* Instructions to follow *
The lines below starting at the line containing "(** The user" and ending at the line containing "unfold mounted, live." are to be repeated exactly, with both ends kept and nothing else added.

====================

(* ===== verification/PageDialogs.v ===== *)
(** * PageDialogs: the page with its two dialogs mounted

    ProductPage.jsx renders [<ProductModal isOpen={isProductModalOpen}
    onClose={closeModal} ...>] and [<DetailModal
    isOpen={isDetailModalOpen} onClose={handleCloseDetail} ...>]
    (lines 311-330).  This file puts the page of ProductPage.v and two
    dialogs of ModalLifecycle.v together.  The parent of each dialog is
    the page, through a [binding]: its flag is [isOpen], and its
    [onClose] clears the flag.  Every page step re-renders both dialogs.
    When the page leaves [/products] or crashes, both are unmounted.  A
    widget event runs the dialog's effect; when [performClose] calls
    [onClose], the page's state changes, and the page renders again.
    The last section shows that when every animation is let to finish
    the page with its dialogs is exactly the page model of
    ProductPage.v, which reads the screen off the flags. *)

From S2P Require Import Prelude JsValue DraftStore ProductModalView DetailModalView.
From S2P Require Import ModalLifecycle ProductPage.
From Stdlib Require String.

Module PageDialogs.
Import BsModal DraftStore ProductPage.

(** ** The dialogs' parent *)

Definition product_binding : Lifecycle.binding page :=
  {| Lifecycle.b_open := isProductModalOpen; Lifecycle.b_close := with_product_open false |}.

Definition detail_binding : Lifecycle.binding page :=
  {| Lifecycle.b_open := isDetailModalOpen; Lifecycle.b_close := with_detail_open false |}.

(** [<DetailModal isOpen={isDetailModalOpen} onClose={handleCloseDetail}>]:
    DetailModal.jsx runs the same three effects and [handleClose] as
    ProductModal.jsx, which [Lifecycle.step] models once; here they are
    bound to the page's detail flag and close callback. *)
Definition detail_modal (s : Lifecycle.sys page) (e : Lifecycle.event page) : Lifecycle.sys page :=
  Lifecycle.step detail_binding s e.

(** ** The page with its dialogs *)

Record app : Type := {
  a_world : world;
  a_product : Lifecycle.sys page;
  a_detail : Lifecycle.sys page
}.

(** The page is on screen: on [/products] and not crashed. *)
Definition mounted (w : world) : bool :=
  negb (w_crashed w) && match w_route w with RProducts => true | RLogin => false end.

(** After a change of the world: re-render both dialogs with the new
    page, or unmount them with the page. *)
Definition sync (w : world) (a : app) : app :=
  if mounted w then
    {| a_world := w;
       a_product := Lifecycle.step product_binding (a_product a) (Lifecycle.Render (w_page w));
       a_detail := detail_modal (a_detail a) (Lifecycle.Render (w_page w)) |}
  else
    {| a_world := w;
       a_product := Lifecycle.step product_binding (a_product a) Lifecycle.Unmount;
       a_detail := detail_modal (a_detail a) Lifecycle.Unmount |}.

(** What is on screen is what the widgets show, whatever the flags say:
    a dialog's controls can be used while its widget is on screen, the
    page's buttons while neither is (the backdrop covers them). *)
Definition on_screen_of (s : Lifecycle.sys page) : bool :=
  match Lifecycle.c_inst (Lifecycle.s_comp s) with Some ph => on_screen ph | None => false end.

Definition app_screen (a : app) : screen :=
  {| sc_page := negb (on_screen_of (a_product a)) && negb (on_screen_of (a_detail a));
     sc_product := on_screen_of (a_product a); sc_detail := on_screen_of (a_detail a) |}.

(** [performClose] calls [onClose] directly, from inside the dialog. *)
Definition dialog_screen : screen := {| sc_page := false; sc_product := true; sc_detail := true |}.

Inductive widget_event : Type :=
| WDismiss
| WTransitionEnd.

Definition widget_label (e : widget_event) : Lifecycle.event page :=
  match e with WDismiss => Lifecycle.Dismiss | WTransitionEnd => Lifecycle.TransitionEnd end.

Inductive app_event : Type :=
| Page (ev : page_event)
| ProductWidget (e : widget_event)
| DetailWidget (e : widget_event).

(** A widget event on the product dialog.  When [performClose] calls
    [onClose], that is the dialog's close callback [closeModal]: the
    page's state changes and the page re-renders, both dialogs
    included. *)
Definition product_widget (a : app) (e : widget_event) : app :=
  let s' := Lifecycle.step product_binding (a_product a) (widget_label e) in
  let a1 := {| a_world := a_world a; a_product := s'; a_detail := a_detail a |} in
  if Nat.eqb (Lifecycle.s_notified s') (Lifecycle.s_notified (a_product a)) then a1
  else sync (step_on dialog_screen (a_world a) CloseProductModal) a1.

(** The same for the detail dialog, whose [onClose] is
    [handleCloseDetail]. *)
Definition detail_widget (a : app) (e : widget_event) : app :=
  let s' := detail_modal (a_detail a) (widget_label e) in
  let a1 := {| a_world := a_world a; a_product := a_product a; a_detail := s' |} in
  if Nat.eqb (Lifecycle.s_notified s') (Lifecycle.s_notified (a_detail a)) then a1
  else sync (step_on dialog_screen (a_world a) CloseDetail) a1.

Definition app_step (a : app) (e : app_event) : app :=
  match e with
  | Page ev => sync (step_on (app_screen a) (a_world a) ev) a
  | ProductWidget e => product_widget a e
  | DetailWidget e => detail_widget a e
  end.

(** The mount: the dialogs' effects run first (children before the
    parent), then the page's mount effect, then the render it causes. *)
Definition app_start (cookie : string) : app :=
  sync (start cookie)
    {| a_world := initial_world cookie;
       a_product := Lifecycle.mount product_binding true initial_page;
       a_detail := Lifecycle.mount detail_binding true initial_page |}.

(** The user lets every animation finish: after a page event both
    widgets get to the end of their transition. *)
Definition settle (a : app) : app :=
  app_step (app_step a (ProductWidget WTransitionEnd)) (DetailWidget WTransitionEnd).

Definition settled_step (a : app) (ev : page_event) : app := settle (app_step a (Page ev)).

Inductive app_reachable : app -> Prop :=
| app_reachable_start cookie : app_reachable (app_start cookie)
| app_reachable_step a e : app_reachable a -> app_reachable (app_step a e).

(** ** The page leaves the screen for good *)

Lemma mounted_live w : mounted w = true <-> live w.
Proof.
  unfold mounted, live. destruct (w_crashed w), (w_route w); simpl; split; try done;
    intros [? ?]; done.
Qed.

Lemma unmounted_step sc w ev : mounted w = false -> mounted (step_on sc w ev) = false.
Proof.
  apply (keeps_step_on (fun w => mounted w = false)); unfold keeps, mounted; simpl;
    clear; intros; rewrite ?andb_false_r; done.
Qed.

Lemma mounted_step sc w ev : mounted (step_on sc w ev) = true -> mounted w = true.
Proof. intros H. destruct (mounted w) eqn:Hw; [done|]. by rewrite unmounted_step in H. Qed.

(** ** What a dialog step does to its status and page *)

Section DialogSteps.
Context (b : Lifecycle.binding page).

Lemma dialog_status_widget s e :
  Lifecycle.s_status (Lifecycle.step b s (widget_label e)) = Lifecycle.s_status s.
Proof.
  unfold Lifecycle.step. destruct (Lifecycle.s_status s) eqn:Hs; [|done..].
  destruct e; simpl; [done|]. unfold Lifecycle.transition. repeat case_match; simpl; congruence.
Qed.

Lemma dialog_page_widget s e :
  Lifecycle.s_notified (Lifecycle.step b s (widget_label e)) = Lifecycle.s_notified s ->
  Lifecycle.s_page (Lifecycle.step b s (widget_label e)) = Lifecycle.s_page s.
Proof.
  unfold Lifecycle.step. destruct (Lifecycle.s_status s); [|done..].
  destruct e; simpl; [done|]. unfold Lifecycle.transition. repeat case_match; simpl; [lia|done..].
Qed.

====================

* Exercise solution *
(** The user lets every animation finish: after a page event both
    widgets get to the end of their transition. *)
Definition settle (a : app) : app :=
  app_step (app_step a (ProductWidget WTransitionEnd)) (DetailWidget WTransitionEnd).

Definition settled_step (a : app) (ev : page_event) : app := settle (app_step a (Page ev)).

Inductive app_reachable : app -> Prop :=
| app_reachable_start cookie : app_reachable (app_start cookie)
| app_reachable_step a e : app_reachable a -> app_reachable (app_step a e).

(** ** The page leaves the screen for good *)

Lemma mounted_live w : mounted w = true <-> live w.
Proof.
  unfold mounted, live. destruct (w_crashed w), (w_route w); simpl; split; try done;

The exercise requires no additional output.